Work to be completed: Only the final stretch of the data is wanted: reproduce the line containing "Definition still_whole (base" and each line after it, exactly.
• • • • •
(** C19: a poll of the ring always returns, and its lines account for the events
    exactly.  Whatever the reads of the target's memory return, as long as a read
    that succeeds is whole, each number between the old and the new cursor either
    has its event, read with its stamp between two reads of the same stamp and not
    beyond a write position that was read, printed by exactly the lines its kind,
    its probe's condition and the remembered entry prescribe (none only for an
    entry that does not satisfy its condition and for the return of such an
    entry), or is one of the numbers of a loss marker that counts exactly what a
    write position that was read has pushed out of the ring; in order, without gap
    or repetition.  The poll stops early only at a slot that is not stable or at a
    failed read.  The loop runs at most once per number up to the largest write
    position read, [m]. *)
Theorem zt_dump_trace_events_since_accounts m fuel last s :
  headers_upto m -> m < 2 ^ 64 - 1 -> 0 <= last -> m + 2 <= Z.of_nat fuel -> sized s ->
  exists rc last' ls s',
    zt_dump_trace_events_since R sig_formats probes base fuel last s = (Some (rc, last'), s') /\
    stops rc last' /\ rd_out s' = rd_out s ++ ls /\
    (account (g_entry_cache s) last last' ls (g_entry_cache s') \/
     rc = -1 /\ last' = last /\ ls = [OBadMagic] /\ g_entry_cache s' = g_entry_cache s).
Proof.
  intros Hh Hm H0 Hf Hs.
  enough (accounted s last (zt_dump_trace_events_since R sig_formats probes base fuel last s) \/
    exists s', zt_dump_trace_events_since R sig_formats probes base fuel last s = (Some (-1, last), s') /\
      stops (-1) last /\ rd_out s' = rd_out s ++ [OBadMagic] /\ g_entry_cache s' = g_entry_cache s)
    as [(rc & last' & ls & Hr & Hrc & Ho & Hc)|(s' & -> & Hst & Ho & Hc)].
  { destruct (zt_dump_trace_events_since _ _ _ _ _ _ _) as [r s']. cbn in Hr. subst r. eauto 10. }
  { exists (-1), last, [OBadMagic], s'. eauto 10. }
  unfold zt_dump_trace_events_since, zt_trace_read_buffer_header.
  destruct (Z.eqb_spec base 0); [lia|].
  destruct (rm_header R (rd_time s) base) as [[magic w]|] eqn:Hhd.
  2:{ left. apply accounted_stop; [|done]. right. split; [done|]. left. exists (rd_time s). by left. }
  pose proof (Hh _ _ _ Hhd) as Hw. destruct (Z.eqb_spec magic ZT_TRACE_BUFFER_MAGIC) as [->|Hmag]; cbn [negb].
  2:{ right. eexists. split_and!; try done. right. split; [done|]. right. by eexists _, _, _. }
  left. assert (Han : announced w) by by exists (rd_time s).
  apply (accounted_reads s (rd_tick s)); [done|].
  destruct ((w =? 0) || (w <=? last)) eqn:Hc.
  { apply accounted_stop; [|done]. left. split; [done|]. left. exists w. split; [done|].
    apply orb_true_iff in Hc as [?%Z.eqb_eq|?%Z.leb_le]; lia. }
  zbool. rewrite u64_small by (unfold is_u64; lia).
  destruct (Z.gtb_spec (w - last) ZT_TRACE_EVENT_CAPACITY).
  - unfold zt_trace_log_lost_events. destruct (Z.eqb_spec (w - ZT_TRACE_EVENT_CAPACITY + 1 - (last + 1)) 0); [lia|].
    apply (accounted_lost _ last _ w); [done|lia|].
    replace (w - ZT_TRACE_EVENT_CAPACITY + 1 - (last + 1)) with (w - ZT_TRACE_EVENT_CAPACITY - last) by lia.
    replace (w - ZT_TRACE_EVENT_CAPACITY + 1 - 1) with (w - ZT_TRACE_EVENT_CAPACITY) by lia.
    unfold ZT_TRACE_EVENT_CAPACITY in *.
    apply refresh_accounted; [lia|unfold ZT_TRACE_EVENT_CAPACITY; lia|lia|done|].
    intros s' Hs' Hfr. apply (dump_loop_accounted m); try done; try lia. intros q' Hq'. apply Hfr. lia.
  - apply refresh_accounted; [lia|lia|lia|done|].
    intros s' Hs' Hfr. apply (dump_loop_accounted m); try done; try lia. intros q' Hq'. apply Hfr. lia.
Qed.
End stable.

(** ** Witness *)

(** Reads of a stopped target; a run beyond the array is filled up. *)
Definition still_whole (base : Z) (b : zt_trace_buffer_t) : remote_t :=
  mk_remote (rm_header (still base b)) (rm_words (still base b))
    (fun _ a n => Some (take (Z.to_nat n)
      (drop (Z.to_nat (still_index base a)) (buf_events b) ++ replicate (Z.to_nat n) zero_event))).

#[export] Instance still_whole_reads base b : WholeReads (still_whole base b).
Proof.
  split; cbn; intros.
  - simplify_eq. by rewrite length_map.
  - simplify_eq. rewrite length_take, length_app, length_replicate. lia.
Qed.

(** A ring with one call's entry and return. *)
Definition call_events : list zt_trace_event_t :=
  [mk_event 1 1 ZT_TRACE_EVENT_ENTRY 7 0 0 0 [0; 1; 2; 3; 4; 5] (replicate 8 0);
   mk_event 2 1 ZT_TRACE_EVENT_RETURN 7 0 0 0 [9; 0; 0; 0; 0; 0] (replicate 8 0)].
• • • • •
Task solution:
Definition still_whole (base : Z) (b : zt_trace_buffer_t) : remote_t :=
  mk_remote (rm_header (still base b)) (rm_words (still base b))
    (fun _ a n => Some (take (Z.to_nat n)
      (drop (Z.to_nat (still_index base a)) (buf_events b) ++ replicate (Z.to_nat n) zero_event))).

#[export] Instance still_whole_reads base b : WholeReads (still_whole base b).
Proof.
  split; cbn; intros.
  - simplify_eq. by rewrite length_map.
  - simplify_eq. rewrite length_take, length_app, length_replicate. lia.
Qed.

(** A ring with one call's entry and return. *)
Definition call_events : list zt_trace_event_t :=
  [mk_event 1 1 ZT_TRACE_EVENT_ENTRY 7 0 0 0 [0; 1; 2; 3; 4; 5] (replicate 8 0);
   mk_event 2 1 ZT_TRACE_EVENT_RETURN 7 0 0 0 [9; 0; 0; 0; 0; 0] (replicate 8 0)].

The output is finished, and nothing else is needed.